The ministry recalled that the draft Framework Statute “cannot detail the operational aspects of internal management, as this would be unconstitutional” and stressed that issues such as specific remuneration (supplements, amounts for guards, night shifts, etc.) depend on each health service and the finance law.
Likewise, he stressed that questions such as specific remuneration (supplements, amounts of on-call duty, night shifts, etc.), early retirement or 35-hour days depend on each regional health service, Social Security or the finance law.
This was decided following the announcement by the trade union organizations represented in the negotiation area – SATSE-FSES, FSS-CCOO, UGT, CSIF and CIG-Saúde – to convene a unlimited strike of all health professionals in the National Health System every Tuesday starting January 27.
During a press conference held this Thursday in Madrid, the organizations explained that they had “no other choice” than to call the strike days, which will take place on Tuesdays of each week, for an indefinite period, once The ministry turns a “deaf ear” to all their attempts to close a text normative whose objective is the common interest of all workers.
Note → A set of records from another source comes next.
(** What was just inserted is found, by any query that normalises the same. *)
Lemma plan_insert_get c key key' p now now' :
  normalize_query key' = normalize_query key → (now' - created p < pc_ttl c)%N →
  (Plans.plan_get (Plans.plan_insert iter c key p now) key' now').1 = Some p.
Proof.
  intros Hk Hl. unfold Plans.plan_get, Plans.plan_insert. cbn [pc_entries pc_ttl]. rewrite Hk, lookup_insert_eq.
  unfold Plans.live. by rewrite (proj2 (N.ltb_lt _ _) Hl).
Qed.

(** Looking up a query that is not cached is not counted as a miss. *)
Lemma absent_plan_no_miss c key now :
  pc_entries c !! normalize_query key = None → Plans.plan_get c key now = (None, c).
Proof. intros H. unfold Plans.plan_get. by rewrite H. Qed.
End PlanCacheCorrect.

Definition sample_plan (t : N) : CachedPlan := mkPlan [("os", "t")] false false false None 0 [] t.

Lemma plan_cache_sound_witness :
  let ops := [PInsert "SELECT *  FROM t" (sample_plan 5) 5; PInsert "x" (sample_plan 7) 7] in
  let c := plan_run map_to_list 100 2 ops in
  (Plans.plan_get c "select * from t" 50).1 = Some (sample_plan 5) ∧
  last_plan (normalize_query "select * from t") ops = Some (sample_plan 5).
Proof.
  intros ops c. split; [vm_compute; reflexivity|].
  apply (plan_cache_sound map_to_list (λ m, reflexivity _) 100 2 ops "select * from t" 50); [lia|].
  vm_compute. reflexivity.
Defined.

(** The whole query is put in lower case, its literals too. *)
Lemma normalize_merges_literals :
  normalize_query "SELECT * FROM t WHERE name = 'Bob'" = normalize_query "SELECT * FROM t WHERE name = 'bob'".
Proof. reflexivity. Qed.

(** ** The other caches *)

(** Fresh entries are never dropped from the explain cache: it outgrows its size. *)
Lemma explain_cache_outgrows :
  Explains.explains_len (foldl (λ c k, Explains.explain_insert c k JNull 5) (Explains.explains_new 100 1) ["a"; "b"; "c"]) = 3.
Proof. vm_compute. reflexivity. Qed.

Lemma explain_cache_get c q q' v now now' :
  (now' - now < ec_ttl c)%N →
  Explains.explain_get (Explains.explain_insert c q v now) q now' = Some v ∧
  (q' ≠ q → Explains.explain_get (Explains.explain_insert c q v now) q' now = Explains.explain_get c q' now).
Proof.
  intros Hl. unfold Explains.explain_get, Explains.explain_insert. cbn [ec_entries ec_ttl]. split.
  - rewrite lookup_insert_eq. cbn. by rewrite (proj2 (N.ltb_lt _ _) Hl).
  - intros Hq. rewrite lookup_insert_ne by done. destruct (_ <=? _); [|done].
    destruct (filter _ _ !! q') as [[r t]|] eqn:E.
    + apply map_lookup_filter_Some in E as [-> _]. done.
    + destruct (ec_entries c !! q') as [[r t]|] eqn:E2; [|done]. cbn.
      destruct (N.ltb_spec (now - t) (ec_ttl c)) as [Hlt|]; [|done].
      rewrite map_lookup_filter_None in E. destruct E as [E|E]; [congruence|]. by destruct (E (r, t) E2).
Qed.

Section AdaptiveCorrect.
Context (iter : gmap string QueryFreq → list (string * QueryFreq)).
Hypothesis iter_each : ∀ m, iter m ≡ₚ map_to_list m.

(** The time to live of a query is the smallest of its datasources'. *)
Lemma effective_ttl_min c ds :
  (ds = [] → Adaptive.effective_ttl c ds = default_ttl c) ∧
  (∀ d, d ∈ ds → (Adaptive.effective_ttl c ds ≤ default (default_ttl c) (datasource_ttls c !! d))%N) ∧
  (ds ≠ [] → ∃ d, d ∈ ds ∧ Adaptive.effective_ttl c ds = default (default_ttl c) (datasource_ttls c !! d)).
Proof.
  unfold Adaptive.effective_ttl. set (f := λ d, default (default_ttl c) (datasource_ttls c !! d)).
  destruct ds as [|d ds]; [split_and!; [done|set_solver|done]|]. rewrite fmap_cons.
  destruct (fold_best N.le N.min (f d) (f <$> ds)) as [Hin Hle].
  { intros a b. destruct (N.min_spec a b) as [[? ->]|[? ->]]; split_and!; auto; lia. }
  rewrite <- fmap_cons in *. split_and!; [done| |].
  - intros e He. apply (Hle (f e)). by apply list_elem_of_fmap_2.
  - intros _. apply list_elem_of_fmap in Hin as (e & E & He). exists e. split; [done|]. exact E.
Qed.

(** Recording an access tells whether the query is now hot, counts it while it is
    tracked, and keeps the number of tracked queries within bounds. *)
Lemma adaptive_record c f ds now :
  let '(hot, c') := Adaptive.record_access iter c f ds now in
  hot = Adaptive.is_hot c' f ∧
  Adaptive.access_count c' f = Adaptive.u32_succ (Adaptive.access_count c f) ∧
  (0 < max_tracked c → size (frequency c) ≤ max_tracked c → size (frequency c') ≤ max_tracked c).
Proof.
  unfold Adaptive.record_access, Adaptive.is_hot, Adaptive.access_count.
  destruct (frequency c !! f) as [e|] eqn:E; cbn [frequency Adaptive.with_frequency promotion_threshold].
  - rewrite lookup_insert_eq. cbn. split_and!; [done..|]. intros _ Hle. rewrite map_size_insert, E. done.
  - rewrite lookup_insert_eq. cbn [from_option qf_count]. split_and!; [done..|]. intros Hpos Hle.
    etransitivity; [apply map_size_insert_le|].
    unfold Adaptive.evict_coldest. destruct (Nat.leb_spec (max_tracked c) (size (frequency c))); [|done].
    assert (iter (frequency c) ≠ []) as Hne.
    { intros E2. pose proof (iter_each (frequency c)) as Hp. rewrite E2 in Hp. symmetry in Hp. apply Permutation_nil_r in Hp.
      apply map_to_list_empty_iff in Hp. rewrite Hp, map_size_empty in *. lia. }
    destruct (min_by_key_Some (λ kf : string * QueryFreq, qf_count kf.2) _ Hne) as ([k q] & -> & Hin & _).
    rewrite iter_each, elem_of_map_to_list in Hin. rewrite map_size_delete, Hin. cbn. lia.
Qed.
End AdaptiveCorrect.

(** ** Usage meters *)

(** What is recorded of a query. *)
Record usage_event : Type := mkUsageEvent {
  ue_tenant : string; ue_datasources : list string; ue_rows : N; ue_bytes : N; ue_duration : N
}.
Definition record_usage (m : Usage.UsageMeter) (e : usage_event) : Usage.UsageMeter :=
  Usage.usage_record m (ue_tenant e) (ue_datasources e) (ue_rows e) (ue_bytes e) (ue_duration e).

Definition sum_N {A : Type} (f : A → N) (l : list A) : N := foldr (λ x acc, f x + acc)%N 0%N l.

Lemma sum_N_app {A : Type} (f : A → N) l k : sum_N f (l ++ k) = (sum_N f l + sum_N f k)%N.
Proof.
  induction l as [|x l IH]; [done|]. cbn [app sum_N foldr]. fold (sum_N f (l ++ k)) (sum_N f l). rewrite IH. lia.
Qed.

#[export] Instance sum_N_perm {A : Type} (f : A → N) : Proper ((≡ₚ) ==> (=)) (sum_N f).
Proof. induction 1; unfold sum_N in *; cbn [foldr]; lia. Qed.

(** The total over the values of a map. *)
Definition sum_map {A : Type} (f : A → N) (m : gmap string A) : N := sum_N (λ kx, f kx.2) (map_to_list m).

Lemma sum_map_insert {A : Type} (f : A → N) m k x :
  (sum_map f (<[k := x]> m) + from_option f 0 (m !! k) = sum_map f m + f x)%N.
Proof.
  unfold sum_map. rewrite <- insert_delete_eq, map_to_list_insert by apply lookup_delete_eq. cbn [sum_N foldr snd].
  fold (sum_N (λ kx : string * A, f kx.2) (map_to_list (delete k m))).
  destruct (m !! k) as [y|] eqn:E; cbn [from_option].
  - rewrite <- (map_to_list_delete m k y E). cbn [sum_N foldr snd].
    fold (sum_N (λ kx : string * A, f kx.2) (map_to_list (delete k m))). lia.
  - rewrite delete_id by done. lia.
Qed.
As they pointed out, not only did the Ministry of Health not want to move forward in negotiations with the legitimate unions which represent 100 percent of the statutory staff of the SNS, but “the difficult, uncomfortable and dilated maintaining and fueling a parallel negotiation with other organizations outside the negotiation area.
These unions consider that basic salaries should accompany the new staff classification framework of the National Health System. They also aim to lay the foundations of the standard for a “dignified and adequate” working daywhich reconciles the family and professional life of staff, as well as other aspects linked to this essential issue in employment relations, and which allows access to early and partial retirement on a voluntary basis.